Cabe destacar que si una madre embarazada se droga, cualquiera puede actuar como subrogante para defender la vida y la integridad física de la criatura frente a tamaña agresión (lo cual es independiente de liberarnos del flagelo de la prohibición).
En una ya lejana oportunidad, conversando con mi amigo Agustín Navarro –médico y economista– en México, me hablaba de la importancia de liberar las drogas en una época en que yo sostenía equivocadamente que había que prohibirlas (en realidad fueron alumnos míos de la UBA los que me convencieron de la inconsistencia en este asunto que se daba de bruces con el resto del andamiaje de análisis económico de la asignatura). En esa ocasión le pregunté a mi amigo por qué no escribía sobre el asunto. La respuesta me dejó helado. Me dijo que lo había proyectado, pero abandonó el propósito debido a las amenazas que recibió su familia. La conversación terminó con su conclusión en cuanto a que la peor noticia para los barones de la droga es que se liberen, puesto que se quedarán sin el suculento botín.

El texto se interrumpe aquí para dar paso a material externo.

(** What every result of a parser satisfies. *)
Definition post {A} (m : P A) (Q : A -> Prop) : Prop :=
  forall r a r', m r = Some (Some (a, r')) -> Q a.

(** ** The monad *)
Lemma bind_eq {A B} (m : P A) (k : A -> P B) r :
  (m ≫= k) r = match m r with None => None | Some None => Some None | Some (Some (a, r)) => k a r end.
Proof. done. Qed.
Lemma bind_inv {A B} (m : P A) (k : A -> P B) r b r' :
  (m ≫= k) r = Some (Some (b, r')) -> exists a r1, m r = Some (Some (a, r1)) /\ k a r1 = Some (Some (b, r')).
Proof. rewrite bind_eq. destruct (m r) as [[[a r1]|]|]; [eauto|done|done]. Qed.

Section Monad.
Context {A B : Type}.
Implicit Types (m : P A) (k : A -> P B).

#[export] Instance total_ret (a : A) : Total (mret a).
Proof. intros r Hr. right. exists a, r. done. Qed.
#[export] Instance total_refuse : Total (refuse : P A).
Proof. intros r Hr. by left. Qed.
Lemma total_bind_post m k (Q : A -> Prop) :
  Total m -> post m Q -> (forall a, Q a -> Total (k a)) -> Total (m ≫= k).
Proof.
  intros Hm HQ Hk r Hr. rewrite bind_eq. destruct (Hm r Hr) as [E|(a & r1 & E & Hs)]; rewrite E; [by left|].
  destruct (Hk a (HQ _ _ _ E) r1 (proj1 Hs)) as [E2|(b & r2 & E2 & Hs2)]; [by left|].
  right. exists b, r2. split; [done|]. by eapply reader_step_trans.
Qed.
#[export] Instance total_bind m k : Total m -> (forall a, Total (k a)) -> Total (m ≫= k).
Proof. intros Hm Hk. apply (total_bind_post m k (fun _ => True)); [done|by intros ?|auto]. Qed.
Lemma total_lift_some (a : A) o : o = Some a -> Total (lift o).
Proof. intros -> r Hr. right. exists a, r. done. Qed.

Lemma reads_ret (a : A) : Reads (mret a) [] a.
Proof. intros r t Hr. exists r. done. Qed.
Lemma reads_lift (a : A) o : o = Some a -> Reads (lift o) [] a.
Proof. intros -> r t Hr. exists r. done. Qed.
Lemma reads_bind m k w1 w2 a b : Reads m w1 a -> Reads (k a) w2 b -> Reads (m ≫= k) (w1 ++ w2) b.
Proof.
  intros Hm Hk r t Hr. rewrite <- app_assoc in Hr. destruct (Hm _ _ Hr) as (r1 & E1 & Hr1 & Hd1).
  destruct (Hk _ _ Hr1) as (r2 & E2 & Hr2 & Hd2). exists r2. rewrite bind_eq, E1.
  split_and!; [done|done|congruence].
Qed.
Lemma reads_bind_nil m k w a b : Reads m [] a -> Reads (k a) w b -> Reads (m ≫= k) w b.
Proof. apply (reads_bind m k [] w). Qed.

#[export] Instance local_ret (a : A) : Local (mret a).
Proof.
  apply local_of_total; [apply _|]. intros r a' r' Hr E Hf. cbv in E. injection E as <- <-. exists [].
  split_and!; try done. apply reads_ret.
Qed.
#[export] Instance local_refuse : Local (refuse : P A).
Proof. apply local_of_total; [apply _|]. intros r a r' Hr [=]. Qed.
#[export] Instance local_lift (o : option A) : Local (lift o).
Proof.
  unfold lift. split; intros r a r' Hr E; (destruct o as [x|]; [|done]); injection E as <- <-; [by apply reader_step_refl|].
  intros Hf. exists []. split_and!; try done. by apply (reads_lift x (Some x)).
Qed.
#[export] Instance local_bind m k : Local m -> (forall a, Local (k a)) -> Local (m ≫= k).
Proof.
  intros Hm Hk. split; intros r b r' Hr E; apply bind_inv in E as (a & r1 & E1 & E2);
    pose proof (local_step _ _ _ Hr E1) as Hs; pose proof (local_step (m := k a) _ _ _ (proj1 Hs) E2) as Hs2.
  - by eapply reader_step_trans.
  - intros Hf. destruct (local (m := k a) r1 b r' (proj1 Hs) E2 Hf) as (c2 & Hr1 & Hr' & Hd2 & HR2).
    pose proof Hr1 as (_ & Hf1 & Hrest1).
    destruct (local (m := m) r a r1 Hr E1 Hf1) as (c1 & Hrr & _ & Hd1 & HR1).
    exists (c1 ++ c2). rewrite <- app_assoc, <- Hrest1.
    split_and!; [done|done|congruence|]. by apply (reads_bind m k c1 c2 a).
Qed.
End Monad.

#[export] Instance total_if {A} (b : bool) (m1 m2 : P A) : Total m1 -> Total m2 -> Total (if b then m1 else m2).
Proof. by destruct b. Qed.
#[export] Instance local_if {A} (b : bool) (m1 m2 : P A) : Local m1 -> Local m2 -> Local (if b then m1 else m2).
Proof. by destruct b. Qed.
#[export] Instance total_pair {A B C} (p : A * B) (m : A -> B -> P C) :
  (forall a b, Total (m a b)) -> Total (let '(a, b) := p in m a b).
Proof. by destruct p. Qed.
#[export] Instance local_pair {A B C} (p : A * B) (m : A -> B -> P C) :
  (forall a b, Local (m a b)) -> Local (let '(a, b) := p in m a b).
Proof. by destruct p. Qed.
#[export] Instance total_loop {S} n i (f : Z -> S -> P S) s :
  (forall i s, Total (f i s)) -> Total (r_loop n i f s).
Proof.
  intros Hf. revert i s. induction n as [|n IH]; intros i s; cbn [r_loop]; [apply _|].
  apply total_bind; [apply Hf|intros a; apply IH].
Qed.
#[export] Instance local_loop {S} n i (f : Z -> S -> P S) s :
  (forall i s, Local (f i s)) -> Local (r_loop n i f s).
Proof.
  intros Hf. revert i s. induction n as [|n IH]; intros i s; cbn [r_loop]; [apply _|].
  apply local_bind; [apply Hf|intros a; apply IH].
Qed.
#[export] Instance total_times n (m : P ()) : Total m -> Total (r_times n m).
Proof. intros H. apply total_loop. auto. Qed.
#[export] Instance local_times n (m : P ()) : Local m -> Local (r_times n m).
Proof. intros H. apply local_loop; auto. Qed.
#[export] Instance total_skip {A} (m : P A) : Total m -> Total (skip m).
Proof. intros H. unfold skip. apply _. Qed.
#[export] Instance local_skip {A} (m : P A) : Local m -> Local (skip m).
Proof. intros H. unfold skip. apply _. Qed.
#[export] Instance total_failed : Total r_failed.
Proof. intros r Hr. right. exists (br_fail r), r. done. Qed.
#[export] Instance local_failed : Local r_failed.
Proof.
  apply local_of_total; [apply _|].
  intros r a r' Hr E Hf. unfold r_failed in E. injection E as <- <-. exists []. split_and!; try done. rewrite Hf.
  intros r2 t (Hw2 & Hf2 & Hr2). exists r2. unfold r_failed. rewrite Hf2. done.
Qed.
Lemma reads_failed : Reads r_failed [] false.
Proof. intros r t (Hw & Hf & Hr). exists r. unfold r_failed. rewrite Hf. done. Qed.
#[export] Instance total_pos : Total r_pos.
Proof. intros r Hr. right. exists (br_pos r), r. done. Qed.

(** A parser that ends with [if failed then refuse else mret a] has a live
    reader on success. *)
Lemma checked_live {A} (m : P A) r a r' :
  (m ≫= fun res => r_failed ≫= fun failed : bool => if failed then refuse else mret res) r = Some (Some (a, r')) ->
  m r = Some (Some (a, r')) /\ r'.(br_fail) = false.
Proof.
  intros E. apply bind_inv in E as (x & r1 & E1 & E2). cbv [r_failed mbind P_bind] in E2.
  destruct (br_fail r1) eqn:Ef; cbv in E2; [done|]. injection E2 as <- <-. done.
Qed.

(** ** [u(n)] *)
Lemma set_fail_step r : rwf r -> reader_step r (set_fail r).
Proof. intros Hr. by split; [exact Hr|]. Qed.
Lemma advance_step r : rwf (advance r) -> reader_step r (advance r).
Proof. by split. Qed.

#[export] Instance total_u_loop n v : Total (u_loop n v).
Proof.
  revert v. induction n as [|n IH]; intros v r Hr; cbn [u_loop].
  - right. by exists v, r.
  - destruct (rest r) as [|b t] eqn:Er.
    + rewrite (reader_end r Hr Er). right. exists 0, (set_fail r). by split; [|apply set_fail_step].
    + destruct (reader_next r b t Hr Er) as (-> & (c & -> & Hb) & Ha & _). cbn [mbind option_bind]. rewrite Hb.
      destruct (IH (Z.lor (to_u32 (Z.shiftl v 1)) b) _ Ha) as [E|(a & r' & E & Hs)]; [by left|].
      right. exists a, r'. split; [done|]. eapply reader_step_trans; [by apply advance_step|done].
Qed.

Definition shift_in (v b : Z) : Z := Z.lor (to_u32 (Z.shiftl v 1)) b.

Lemma reads_u_loop w v : Reads (u_loop (length w) v) w (fold_left shift_in w v).
Proof.
  revert v. induction w as [|b w IH]; intros v r t Hr; [by exists r|].
  destruct Hr as (Hw & Hf & Hr). cbn [length u_loop].
  destruct (reader_next r b (w ++ t) Hw Hr) as (-> & (c & -> & Hb) & Ha & Hra). cbn [mbind option_bind]. rewrite Hb.
  exact (IH _ _ _ (conj Ha (conj Hf Hra))).
Qed.

#[export] Instance local_u_loop n v : Local (u_loop n v).
Proof.
  apply local_of_total; [apply _|].
  intros r a r' Hr E Hf.
  enough (exists c, length c = n /\ rest r = c ++ rest r' /\ r'.(br_d) = r.(br_d) /\ rwf r' /\ br_fail r = false /\
                    a = fold_left shift_in c v) as (c & Hc & Hrr & Hd & Hw' & Hfr & ->).
  { exists c. split_and!; try done. subst n. apply reads_u_loop. }
  revert v r Hr E. induction n as [|n IH]; intros v r Hr E; cbn [u_loop] in E.
  - injection E as <- <-. by exists [].
  - destruct (rest r) as [|b t] eqn:Er.
    + rewrite (reader_end r Hr Er) in E. by injection E as <- <-.
    + destruct (reader_next r b t Hr Er) as (Hp & (c & Hc & Hb) & Ha & Hra). rewrite Hp, Hc in E.
      cbn [mbind option_bind] in E. rewrite Hb in E. destruct (IH _ _ Ha E) as (c' & Hl & Hrr & Hd & Hw' & Hfr & ->).
      exists (b :: c'). split_and!; try done; [cbn; lia|]. cbn. by rewrite <- Hrr, Hra.
Qed.
#[export] Instance total_u n : Total (r_u n).
Proof. unfold r_u. apply _. Qed.
#[export] Instance local_u n : Local (r_u n).
Proof. unfold r_u. apply _. Qed.
#[export] Instance total_flag : Total r_flag.
Proof. unfold r_flag. apply _. Qed.
#[export] Instance local_flag : Local r_flag.
Proof. unfold r_flag. apply _. Qed.

Lemma shift_in_nonneg v b : 0 <= b -> 0 <= shift_in v b.
Proof. intros Hb. apply Z.lor_nonneg. split; [apply to_u32_u32|done]. Qed.
Lemma post_u_loop n v : 0 <= v -> post (u_loop n v) (fun x => 0 <= x).
Proof.
  intros Hv r a r'. revert v r Hv. induction n as [|n IH]; intros v r Hv E; cbn [u_loop] in E.
  - by injection E as <- _.
  - destruct (br_pos r >=? br_bits r); [by injection E as <- _|].
    destruct (rd8 _ _) as [c|]; [|done]. cbn [mbind option_bind] in E. revert E. apply IH.
    apply shift_in_nonneg. destruct (land_1_bit (Z.shiftr c (7 - Z.land (br_pos r) 7))); lia.
Qed.
Lemma post_u n : post (r_u n) (fun x => 0 <= x).
Proof. by apply post_u_loop. Qed.

(** *** The bits of a number, most significant first *)
Definition nbits (v : Z) (n : nat) : list Z := (fun i => Z.land (Z.shiftr v (Z.of_nat i)) 1) <$> rev (seq 0 n).
Lemma nbits_S v n : nbits v (S n) = Z.land (Z.shiftr v (Z.of_nat n)) 1 :: nbits v n.
Proof. unfold nbits. by rewrite seq_S, rev_app_distr. Qed.
Lemma nbits_length v n : length (nbits v n) = n.
Proof. unfold nbits. by rewrite length_fmap, length_rev, length_seq. Qed.
Lemma nbits_bit v n : Forall bit (nbits v n).
Proof. apply Forall_fmap, Forall_forall. intros i _. apply land_1_bit. Qed.
Lemma nbits_0 n : nbits 0 n = replicate n 0.
Proof. induction n as [|n IH]; [done|]. rewrite nbits_S, IH, Z.shiftr_0_l. done. Qed.
Lemma land_shiftr_1 v (n : nat) : Z.land (Z.shiftr v (Z.of_nat n)) 1 = (v / 2 ^ Z.of_nat n) mod 2.
Proof. rewrite Z.shiftr_div_pow2 by lia. change 1 with (Z.ones 1). by rewrite Z.land_ones by lia. Qed.

Lemma shift_in_arith v b : bit b -> 0 <= v -> 2 * v + b < 4294967296 -> shift_in v b = 2 * v + b.
Proof.
  intros Hb Hv Hlt. unfold shift_in. assert (0 <= b <= 1) by (destruct Hb; lia).
  rewrite to_u32_id; [|rewrite Z.shiftl_mul_pow2 by lia; unfold u32; lia].
  rewrite lor_shiftl_add by lia. change (2 ^ 1) with 2. lia.
Qed.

Abandonada la errada posición, hace tiempo se publicó un libro de mi autoría titulado La tragedia de la drogadicción. Una propuesta con prólogo de Carlos Alberto Montaner, donde me explayo sobre lo consignado telegráficamente en esta nota y subrayo que cuando se dice en economía que al bajar el precio se incrementa la demanda, es central agregar que esto ocurre siempre y cuando los demás factores se mantengan constantes. Y esto no es así con el mercado de drogas, puesto que una vez liberado desaparecen los antedichos pagos astronómicos a los pushers y los incentivos a sus socios, lo cual modifica la situación.